One of the many residual effects of the massive success of the Star Wars trilogy was the boom of fantasy films that arrived in theaters in the mid-1980s. Movies such as Legend, Masters of the Universe, The NeverEnding Story, The Princess Bride, and others were all released within the span of a couple of years, and each to some degree featured sprawling sets, evocative atmospheres, and extensive use of prosthetics and puppets. These elements were staples of George Lucas's storytelling, a quality that proved to be a strong companion to the Star Wars films' grand visual and narrative design. It wasn't long after the trilogy had wrapped that even Lucas himself had dipped into the bankable commercial lore of fantasy moviemaking when he produced Jim Henson's 1986 film Labyrinth. His own contribution to the subgenre followed two years later at a time when fantasy appeared on the decline. With an original story by Lucas, Willow was met with widespread ambivalence upon its release. Retrospectively, however, the film's graceless hybrid of Star Wars-style mythmaking and leftovers from the short-lived fantasy period in commercial cinema that Lucas inspired offers a pointed reflection and portrait of the filmmaker that has grown more compelling as the full trajectory of Lucas’s career has emerged in view.
Of course, Lucas didn't direct Willow (we'll get to that later), but the film bears his authorial stamp almost immediately at the outset. In fact, you don't even need to see the trademark Lucasfilm logo to sense the filmmaker's touch. The setting and storytelling influences may diverge from those of Star Wars, but the same propensity for merging age-old legends is evident. Instead of drawing from Joseph Campbell and Akira Kurosawa, Lucas and screenwriter Bob Dolman fold elements of the Grimm brothers and J.R.R. Tolkien into a nakedly Biblical framework.

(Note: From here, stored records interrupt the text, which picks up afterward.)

(** C2, evaluated where the provider's dispatch call fails. The entry made at
    acceptance stays in the table with no timer and no interval handle, no
    timer is armed, no watcher and no tick exists, and the next dispatch for
    the agent is answered 409. *)
Theorem failed_dispatch_keeps_lock :
  let s := run boot [ EDispatch 1000 req_A1; EProvider 0 1500 (Rejected err503) ] in
  agentLocks s !! "A1" = Some {| currentCallId := JNull; startedAt := Some 1000;
                                 timer := None; interval := None |} /\
  timers s = ∅ /\ watchers s = ∅ /\ ticks s = ∅ /\ dispatches s = ∅ /\
  released s = [] /\
  outbox s = [ {| http_status := 503; body := BError err503 |} ] /\
  outbox (step s (EDispatch 99000 req_A1)) =
    {| http_status := 409; body := BCallInProgress "A1" JUndefined |} :: outbox s.
Proof. vm_compute. repeat split. Qed.

(** C3, as the code has it. Of two dispatch requests for the same agent
    that arrive one after the other, the agent having no entry before and the
    first provider call still pending, the first is granted and the second
    is answered 409 without touching the table. A dispatch is answered 409
    whenever the agent's entry holds a call identifier or a reservation
    timestamp; an entry with only a reservation timestamp blocks, and the 409
    then carries no current call id. *)
Theorem dispatch_exclusive :
  (forall s now1 now2 req1 req2 agent tok1 tok2,
      body_agent_id req1 = Some agent -> body_agent_id req2 = Some agent ->
      bearer req1 = JStr tok1 -> str_empty tok1 = false ->
      bearer req2 = JStr tok2 -> str_empty tok2 = false ->
      agentLocks s !! agentKey_of agent = None -> now1 <> 0 ->
      let s1 := dispatch_begin now1 req1 s in
      let s2 := dispatch_begin now2 req2 s1 in
      outbox s1 = outbox s /\
      dispatches s1 !! fresh s = Some {| d_agentKey := agentKey_of agent; d_token := tok1 |} /\
      agentLocks s1 !! agentKey_of agent =
        Some {| currentCallId := JNull; startedAt := Some now1;
                timer := None; interval := None |} /\
      outbox s2 = {| http_status := 409;
                     body := BCallInProgress (agentKey_of agent) JUndefined |} :: outbox s /\
      agentLocks s2 = agentLocks s1 /\ dispatches s2 = dispatches s1) /\
  (forall s now req agent tok l,
      body_agent_id req = Some agent ->
      bearer req = JStr tok -> str_empty tok = false ->
      agentLocks s !! agentKey_of agent = Some l -> blocks l = true ->
      let s' := dispatch_begin now req s in
      outbox s' = {| http_status := 409;
                     body := BCallInProgress (agentKey_of agent)
                               (or_ (currentCallId l) JUndefined) |} :: outbox s /\
      agentLocks s' = agentLocks s /\ dispatches s' = dispatches s) /\
  (forall t tm iv, t <> 0 ->
      blocks {| currentCallId := JNull; startedAt := Some t; timer := tm; interval := iv |}
        = true /\
      or_ JNull JUndefined = JUndefined).
Proof.
  split; [| split].
  - intros s now1 now2 req1 req2 agent tok1 tok2 Hb1 Hb2 Ht1 He1 Ht2 He2 Hfree Hnow s1 s2.
    pose proof (dispatch_granted now1 req1 s agent tok1 Hb1 Ht1 He1) as Hs1.
    rewrite Hfree in Hs1. specialize (Hs1 I). fold s1 in Hs1.
    assert (Hl : agentLocks s1 !! agentKey_of agent =
                 Some {| currentCallId := JNull; startedAt := Some now1;
                         timer := None; interval := None |})
      by (rewrite Hs1; apply lookup_insert_eq).
    pose proof (dispatch_rejected now2 req2 s1 agent tok2 Hb2 Ht2 He2 _ Hl) as Hs2.
    fold s2 in Hs2. rewrite Hs2 by (unfold blocks; cbn; now apply Z.eqb_neq in Hnow as ->).
    repeat split; try assumption.
    + now rewrite Hs1.
    + rewrite Hs1. apply lookup_insert_eq.
    + cbn. now rewrite Hs1.
  - intros s now req agent tok l Hb Ht He Hl Hblk s'. subst s'.
    now rewrite (dispatch_rejected now req s agent tok Hb Ht He l Hl Hblk).
  - intros t tm iv Ht. split; [| reflexivity].
    unfold blocks. cbn. now apply Z.eqb_neq in Ht as ->.
Qed.

Lemma dispatch_exclusive_witness :
  outbox (dispatch_begin 1001 req_A1 (dispatch_begin 1000 req_A1 boot)) =
  [ {| http_status := 409; body := BCallInProgress "A1" JUndefined |} ].
Proof.
  refine (proj1 (proj2 (proj2 (proj2
    (proj1 dispatch_exclusive boot 1000 1001 req_A1 req_A1 (JStr "A1") "secret" "secret"
       _ _ _ _ _ _ _ _))))); try reflexivity.
  discriminate.
Defined.

(** C3 as stated fails: an entry can exist and not block. A release arrives
    while the provider call of the first dispatch is pending, and the reply
    then carries no identifier: the handler stores an entry holding only the
    auto-release timer, and the next dispatch for the agent is granted. *)
Lemma entry_without_reservation_grants :
  let s := run boot [ EDispatch 1000 req_A1; ERelease req_A1;
                      EProvider 0 1500 (Resolved no_id) ] in
  agentLocks s !! "A1" = Some {| currentCallId := JUndefined; startedAt := None;
                                 timer := Some 1%nat; interval := None |} /\
  outbox (step s (EDispatch 1600 req_A1)) = outbox s /\
  dispatches (step s (EDispatch 1600 req_A1)) !! 2%nat =
    Some {| d_agentKey := "A1"; d_token := "secret" |} /\
  ~ (forall s now req agent tok l,
        body_agent_id req = Some agent ->
        bearer req = JStr tok -> str_empty tok = false ->
        agentLocks s !! agentKey_of agent = Some l ->
        exists b, outbox (dispatch_begin now req s) = {| http_status := 409; body := b |} :: outbox s).
Proof.
  cbv zeta. split; [vm_compute; reflexivity |].
  split; [vm_compute; reflexivity |]. split; [vm_compute; reflexivity |].
  intros H.
  destruct (H (run boot [ EDispatch 1000 req_A1; ERelease req_A1;
                          EProvider 0 1500 (Resolved no_id) ])
              1600 req_A1 (JStr "A1") "secret"
              {| currentCallId := JUndefined; startedAt := None;
                 timer := Some 1%nat; interval := None |}) as [b Hb];
    try (vm_compute; reflexivity).
  vm_compute in Hb. discriminate Hb.
Qed.

(** C10. POST /agent/release reads no header: whatever the request, it
    releases the agent's key and replies 200 with ok true, and with no
    agent_id in the body the key is default, the key under which a dispatch
    without agent_id takes its lock. The other routes reply 401 to a request
    with a body and no Authorization header. *)
Theorem agent_release_open :
  (forall req s,
      let key := agentKey_of (default JUndefined (body_agent_id req)) in
      outbox (agent_release req s) =
        {| http_status := 200; body := BReleased true key |} :: outbox s /\
      agentLocks (agent_release req s) !! key = None /\
      released (agent_release req s) = (key, "frontend_release") :: released s) /\
  (forall req,
      body_agent_id req = None \/ body_agent_id req = Some JUndefined ->
      agentKey_of (default JUndefined (body_agent_id req)) = "default") /\
  (forall now req tok s,
      body_agent_id req = Some JUndefined ->
      bearer req = JStr tok -> str_empty tok = false ->
      agentLocks s !! "default" = None ->
      agentLocks (dispatch_begin now req s) !! "default" =
        Some {| currentCallId := JNull; startedAt := Some now;
                timer := None; interval := None |}) /\
  (forall now req v s,
      authorization req = None -> body_agent_id req = Some v ->
      outbox (dispatch_begin now req s) = no_token :: outbox s) /\
  (forall r req v,
      authorization req = None -> body_agent_id req = Some v ->
      proxy_begin r req = Some no_token).
Proof.
  repeat split.
  - unfold agent_release, send. cbn [outbox].
    destruct (body_agent_id req); cbn [default];
      now rewrite (proj2 (proj2 (proj2 (proj2 (release_rest _ _ _))))).
  - unfold agent_release, send. cbn [agentLocks].
    destruct (body_agent_id req); cbn [default]; apply release_gone.
  - unfold agent_release, send. cbn [released].
    destruct (body_agent_id req); cbn [default]; now rewrite release_log.
  - intros req [-> | ->]; reflexivity.
  - intros now req tok s Hb Ht He Hfree.
    rewrite (dispatch_granted now req s JUndefined tok Hb Ht He) by (cbn; now rewrite Hfree).
    cbn. apply lookup_insert_eq.
  - intros now req v s Ha Hb. unfold dispatch_begin, bearer. now rewrite Hb, Ha.
  - intros r req v Ha Hb. unfold proxy_begin, bearer. rewrite Hb, Ha. now destruct r.
Qed.

Lemma agent_release_open_witness :
  agentKey_of (default JUndefined (body_agent_id req_bare)) = "default" /\
  agentLocks (dispatch_begin 1000 req_no_agent boot) !! "default" =
    Some {| currentCallId := JNull; startedAt := Some 1000; timer := None; interval := None |} /\
  proxy_begin CallLogs {| authorization := None; body_agent_id := Some (JStr "A1") |}
    = Some no_token.
Proof.
  destruct agent_release_open as (_ & Hkey & Hdisp & _ & Hproxy).
  split; [| split].
  - apply Hkey. now left.
  - apply (Hdisp 1000 req_no_agent "secret" boot); reflexivity.
  - apply (Hproxy CallLogs _ (JStr "A1")); reflexivity.
Defined.

(** ** Timers and releases *)

Section Disarmed.

Variable h : nat.

Lemma clear_none o (ts : gmap nat Timer) : ts !! h = None -> clear o ts !! h = None.
Proof.
  destruct o as [i|]; cbn; [| trivial]. intros H.
  destruct (decide (i = h)) as [-> | Hne];
    [apply lookup_delete_eq | now rewrite lookup_delete_ne].
Qed.

Lemma disarmed_release a r s : disarmed h s -> disarmed h (releaseAgentLock a r s).
Proof.
  intros [Hlt Hn]. split.
  - now rewrite (proj1 (proj2 (proj2 (proj2 (release_rest a r s))))).
  - rewrite release_timers. destruct (agentLocks s !! a); [| assumption].
    now do 2 apply clear_none.
Qed.

Lemma disarmed_arm t s : disarmed h s -> disarmed h (arm t s).2.
Proof.
  intros [Hlt Hn]. split; cbn; [lia |].
  rewrite lookup_insert_ne by lia. assumption.
Qed.

Lemma disarmed_tick_finish wid st art s :
  disarmed h s -> disarmed h (tick_finish wid st art s).
Proof.
  intros H. unfold tick_finish.
  repeat case_match; try apply disarmed_release; assumption.
Qed.

Lemma disarmed_list_release p w d s :
  disarmed h s -> disarmed h (list_release p w d s).
Proof.
  intros H. unfold list_release.
  repeat case_match; try apply disarmed_release; assumption.
Qed.

Lemma disarmed_emergency now b w s :
  disarmed h s -> disarmed h (emergency_unlock now b w s).
Proof.
  intros H. unfold emergency_unlock.
  case_match; try apply disarmed_release; assumption.
Qed.

Lemma disarmed_start a c tk now s :
  disarmed h s -> disarmed h (startCompletionWatcher a c tk now s).
Proof.
  intros [Hlt Hn]. split; cbn; [lia |].
  rewrite !lookup_insert_ne by lia. assumption.
Qed.

Lemma disarmed_step s e : disarmed h s -> disarmed h (step s e).
Proof.
  intros H. destruct e as [now req | rid now out | req | h' now | tid now out | tid now out];
    cbn [step].
  - unfold dispatch_begin. destruct H as [Hlt Hn].
    repeat case_match; split; cbn; auto with lia.
  - unfold dispatch_resume.
    destruct (dispatches s !! rid) as [d|]; [| assumption].
    destruct out as [data | e]; [| exact H].
    case_match.
    + now apply (disarmed_start _ _ _ _ (set_dispatches (delete rid) s)).
    + destruct H as [Hlt Hn]. split; cbn; [lia |].
      rewrite lookup_insert_ne by lia. assumption.
  - unfold agent_release. now apply (disarmed_release _ _ s).
  - unfold fire. destruct (timers s !! h') as [t|] eqn:Ht; [| assumption].
    case_match; [| assumption].
    assert (h' <> h) by (destruct H as [_ Hn]; congruence).
    assert (disarmed h (if repeats t
                        then set_timers (insert h' {| cb := cb t; delay := delay t;
                                                      armedAt := now; repeats := true |}) s
                        else set_timers (delete h') s)) as Hdis.
    { destruct H as [Hlt Hn]. destruct (repeats t); split; cbn; try assumption.
      - now rewrite lookup_insert_ne.
      - now rewrite lookup_delete_ne. }
    destruct (cb t); try now apply disarmed_release.
    destruct Hdis as [Hlt Hn]. split; cbn; [| assumption].
    destruct (repeats t); cbn in *; lia.
  - unfold tick_detail.
    destruct (ticks s !! tid) as [[wid []]|]; try assumption.
    destruct (watchers s !! wid) as [w|]; [| assumption].
    destruct out as [d | e].
    + destruct (poll_ok now d w) as [[[w' st] art] cross].
      destruct cross; [exact H |]. now apply disarmed_tick_finish.
    + destruct (poll_err now e w) as [[w' bad] cross]. destruct cross; exact H.
  - unfold tick_list.
    destruct (ticks s !! tid) as [[wid []]|]; try assumption;
      destruct (watchers s !! wid) as [w|]; try assumption.
    + apply disarmed_tick_finish. destruct out; [now apply disarmed_list_release | exact H].
    + destruct out; [now apply disarmed_list_release | now apply disarmed_emergency].
Qed.
Lemma pivots_posdef (d : nat) (A : 'M[F]_d) :
  A^T = A -> cholesky_pivots A -> posdef A.
Proof.
elim: d A => [|n IH] /=; first by move=> A _ _ x; rewrite [x]thinmx0 eqxx.
rewrite -['M[F]_n.+1]/'M[F]_(1 + n) => A symA.
case/andP=> gt0 /(IH _ (schur_sym symA)) pdS x0.
pose x : 'rV[F]_(1 + n) := x0; rewrite -[x0]/x [x]row_mx_split; set u := x 0 0; set y := rsubmx x => nz.
rewrite quad_block /=.
have Ebc : (ursubmx A *m y^T) 0 0 = (y *m dlsubmx A) 0 0.
  by rewrite -[ursubmx A]trmxK -trmx_mul trmx_ursub symA mxE.
rewrite Ebc; set b := (y *m dlsubmx A) 0 0; set a := A 0 0 in gt0 *.
have nza : a != 0 by rewrite gt_eqF.
have -> : a * u ^+ 2 + u * (b + b) + dot (y *m drsubmx A) y
          = a * (u + a^-1 * b) ^+ 2 + dot (y *m schur A) y.
  by rewrite quad_schur Ebc -/a -/b; field.
have sq : 0 <= a * (u + a^-1 * b) ^+ 2 by rewrite mulr_ge0 ?sqr_ge0 // ltW.
have [y0|nzy] := eqVneq y 0; last by apply: ltr_wpDl => //; apply: pdS.
have nzu : u != 0.
  by apply: contraNneq nz => u0; rewrite u0 y0 raddf0 row_mx0.
rewrite /b y0 !mul0mx /dot mul0mx !mxE mulr0 !addr0.
by rewrite pmulr_rgt0 // exprn_even_gt0.
Qed.

Lemma lower_sym_sym (d : nat) (C : 'M[F]_d) : (lower_sym C)^T = lower_sym C.
Proof.
apply/matrixP => i j; rewrite !mxE; case: (ltngtP i j) => // ij.
by rewrite (val_inj ij).
Qed.

Lemma ref_inv_correct (d : nat) (C D : 'M[F]_d) :
  ref_inv C = Some D -> C *m D = 1%:M.
Proof. by rewrite /ref_inv; case: ifP => // uC [<-]; rewrite mulmxV. Qed.

Lemma ref_inv_defined (d : nat) (C : 'M[F]_d) : C \in unitmx -> ref_inv C.
Proof. by rewrite /ref_inv => ->. Qed.

Lemma ref_solve_correct (d : nat) (C : 'M[F]_d) (b x : 'rV[F]_d) :
  ref_solve C b = Some x -> C *m x^T = b^T.
Proof.
rewrite /ref_solve; case: ifP => // uC [<-].
by rewrite trmx_mul trmxK mulmxA mulmxV // mul1mx.
Qed.

Lemma ref_solve_singular (d : nat) (C : 'M[F]_d) (b : 'rV[F]_d) :
  C \notin unitmx -> ref_solve C b = None.
Proof. by rewrite /ref_solve => /negbTE ->. Qed.

Lemma ref_solve_defined (d : nat) (C : 'M[F]_d) (b : 'rV[F]_d) :
  C \in unitmx -> ref_solve C b.
Proof. by rewrite /ref_solve => ->. Qed.

Lemma ref_cho_positive (d : nat) (C : 'M[F]_d) :
  ref_cho_factor C -> posdef (lower_sym C).
Proof.
rewrite /ref_cho_factor; case: ifP => // piv _.
exact: pivots_posdef (lower_sym_sym C) piv.
Qed.

Lemma ref_cho_defined (d : nat) (C : 'M[F]_d) :
  posdef (lower_sym C) -> ref_cho_factor C.
Proof. by rewrite /ref_cho_factor => /posdef_pivots ->. Qed.

Lemma ref_cho_correct (d : nat) (C c : 'M[F]_d) (b : 'rV[F]_d) :
  ref_cho_factor C = Some c -> lower_sym C *m (ref_cho_solve c b)^T = b^T.
Proof.
move=> Ec; have uC : lower_sym C \in unitmx.
  by apply/posdef_unit/ref_cho_positive; rewrite Ec.
move: Ec; rewrite /ref_cho_factor /ref_cho_solve; case: ifP => // _ [<-].
by rewrite trmx_mul trmxK mulmxA mulmxV // mul1mx.
Qed.

(** The field need not have a logarithm either: [lg] is a parameter. *)
Definition reference_numpy (lg : F -> F) : numpy F :=
  @Numpy F lg (@ref_inv F) (@moore_penrose F) (@ref_solve F)
    (fun d => 'M[F]_d) (@ref_cho_factor F) (@ref_cho_solve F)
    (@ref_nan_form F)
    ref_inv_correct ref_inv_defined (@moore_penroseP)
    ref_solve_correct ref_solve_singular ref_solve_defined
    ref_cho_correct ref_cho_defined ref_cho_positive.

End LinearAlgebra.

Definition rat_numpy : numpy rat := reference_numpy lg_rat.

(** ** Consequences of the routines' laws *)

Section Contract.

Variable F : realFieldType.
Variable np : numpy F.

Lemma inv_unit (d : nat) (C : 'M[F]_d) :
  C \in unitmx -> linalg_inv np C = Some (invmx C).
Proof.
move=> uC; case E: (linalg_inv np C) (inv_defined np uC) => [D|] // _.
by rewrite -[D]mul1mx -(mulVmx uC) -mulmxA (inv_correct E) mulmx1.
Qed.

Lemma inv_singular (d : nat) (C : 'M[F]_d) :
  C \notin unitmx -> linalg_inv np C = None.
Proof.
case E: (linalg_inv np C) => [D|] // /negP[].
by case/mulmx1_unit: (inv_correct E).
Qed.

Lemma pinv_unit (d : nat) (C : 'M[F]_d) :
  C \in unitmx -> linalg_pinv np C = invmx C.
Proof.
move=> uC; have [CPC _ _ _] := pinv_penrose np C.
by rewrite -[LHS](mulKmx uC) -[C *m _](mulmxK uC) CPC mulmxV // mulmx1.
Qed.

Lemma solve_unit (d : nat) (C : 'M[F]_d) (b : 'rV[F]_d) :
  C \in unitmx -> linalg_solve np C b = Some (b *m (invmx C)^T).
Proof.
move=> uC; case E: (linalg_solve np C b) (solve_defined np b uC) => [x|] // _.
congr Some; apply: trmx_inj.
by rewrite trmx_mul trmxK -(solve_correct E) mulKmx.
Qed.

Lemma cho_posdef (d : nat) (C : 'M[F]_d) (b : 'rV[F]_d) :
  posdef (lower_sym C) ->
  exists2 c, cho_factor np C = Some c
           & cho_solve c b = b *m (invmx (lower_sym C))^T.
Proof.
move=> pdC; have uC := posdef_unit pdC.
case E: (cho_factor np C) (cho_defined np pdC) => [c|] // _; exists c => //.
apply: trmx_inj.
by rewrite trmx_mul trmxK -(cho_correct b E) mulKmx.
Qed.

(** [r @ x] for the solution [x] of [C x = r] is the form [r C^-1 r]. *)
Lemma dot_solution (d : nat) (C : 'M[F]_d) (r : 'rV[F]_d) :
  dot r (r *m (invmx C)^T) = dot (r *m invmx C) r.
Proof. by rewrite /dot trmx_mul trmxK mulmxA. Qed.

End Contract.

(** ** The per-point computation and the loop over the batch *)

Section Discrepancies.

Variable F : realFieldType.
Variable np : numpy F.
Variable cfg : config F.

(** The value of a call depends on the caller's array at entry only. *)
Lemma discrepancy_value (d : nat) (r : 'rV[F]_d) (C : 'M[F]_d) :
  (_compute_normalized_discrepancy np cfg r C).1
  = normalized_discrepancy np cfg r C.
Proof.
rewrite /_compute_normalized_discrepancy /normalized_discrepancy.
rewrite /inversion_of /regularized /damping_step /symmetrize_step.
case: (symmetrize cfg); case: (0 < damping cfg) => /=;
  by do 4![case: (String.eqb _ _) => //=].
Qed.

(** The caller's array after a call. *)
Lemma discrepancy_array (d : nat) (r : 'rV[F]_d) (C : 'M[F]_d) :
  (_compute_normalized_discrepancy np cfg r C).2
  = if ~~ symmetrize cfg && (0 < damping cfg)
    then C + damping cfg *: 1%:M else C.
Proof.
rewrite /_compute_normalized_discrepancy.
by case: (symmetrize cfg); case: (0 < damping cfg).
Qed.

Lemma discrepancies_value (d : nat) (rs : seq 'rV[F]_d) (Cs : seq 'M[F]_d) :
  (_compute_normalized_discrepancies np cfg rs Cs).1
  = collect [seq (_compute_normalized_discrepancy np cfg p.1 p.2).1
            | p <- zip rs Cs].
Proof.
elim: rs Cs => [|r rs IH] [|C Cs] //=.
case: (_compute_normalized_discrepancy np cfg r C) => [[x|e] C'] //=.
by rewrite -IH; case: (_compute_normalized_discrepancies np cfg rs Cs).
Qed.

Lemma discrepancies_spec (d : nat) (rs : seq 'rV[F]_d) (Cs : seq 'M[F]_d) :
  (_compute_normalized_discrepancies np cfg rs Cs).1
  = discrepancy_vector np cfg rs Cs.
Proof.
rewrite discrepancies_value /discrepancy_vector; congr collect.
by apply: eq_map => p; rewrite discrepancy_value.
Qed.

Lemma size_centered (N d : nat) (sol : Normal F N d)
    (ref : N.-tuple 'rV[F]_d) :
  size (centered sol ref) = N.
Proof. by rewrite /centered size_map size_zip !size_tuple minnn. Qed.

Lemma size_collect (T : Type) (xs : seq (outcome T)) (vs : seq T) :
  collect xs = Return vs -> size vs = size xs.
Proof.
elim: xs vs => [|[x|e] xs IH] vs //=; first by case=> <-.
by case: (collect xs) IH => //= ws IH [<-] /=; rewrite (IH ws).
Qed.

End Discrepancies.

Section Means.

Variable F : realFieldType.

Lemma np_sum_fin (ds : seq F) :
  np_sum (map (@Fin F) ds) = Fin (\sum_(x <- ds) x).
Proof.
by elim: ds => [|x ds IH]; rewrite /np_sum ?big_nil //= -/(np_sum _) IH big_cons.
Qed.

Lemma np_mean_fin (ds : seq F) :
  (0 < size ds)%N ->
  np_mean (map (@Fin F) ds) = Fin ((\sum_(x <- ds) x) / (size ds)%:R).
Proof.
by rewrite /np_mean size_map np_sum_fin; case: (size ds).
Qed.

End Means.

(** ** [np.cov] computes the sample covariance *)

Section SampleCovariance.

Variable F : realFieldType.

Lemma sum_nth (T : Type) (x0 : T) (V : zmodType) (rs : seq T) (f : T -> V) :
  \sum_(r <- rs) f r = \sum_(k < size rs) f (nth x0 rs k).
Proof. by rewrite (big_nth x0) big_mkord. Qed.

Lemma np_cov_nan (d : nat) (rs : seq 'rV[F]_d) :
  (size rs <= 1)%N -> np_cov rs = None.
Proof. by rewrite /np_cov leqn0 subn_eq0 => ->. Qed.

Lemma np_cov_sample (d : nat) (rs : seq 'rV[F]_d) :
  (1 < size rs)%N -> np_cov rs = Some (sample_covariance rs).
Proof.
move=> lt1N; rewrite /np_cov leqn0 subn_eq0 leqNgt lt1N /=.
congr (Some (_ *: _)); apply/matrixP => i j.
rewrite mxE summxE (sum_nth 0); apply: eq_bigr => k _.
rewrite !mxE big_ord1 !mxE !summxE !(sum_nth 0) ![_^-1 * _]mulrC.
by congr (_ * _); congr (_ - _ / _); apply: eq_bigr => l _; rewrite mxE.
Qed.

End SampleCovariance.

Take the prologue: Willow opens on the evil Queen Bavmorda (Jean Marsh), who orders the slaughter of all newborns for fear of a prophecy predicting the usurping of her power. But the blatant Biblical allusion doesn't end there. Lucas and Dolman also add a dash of Moses for good measure, when a baby born in secret is placed into a basket and floated down a river. Then, after the baby is discovered by Hobbit-esque folk called Nelwyns, Willow shifts into Star Wars mode, slowing down to allow the larger world to develop.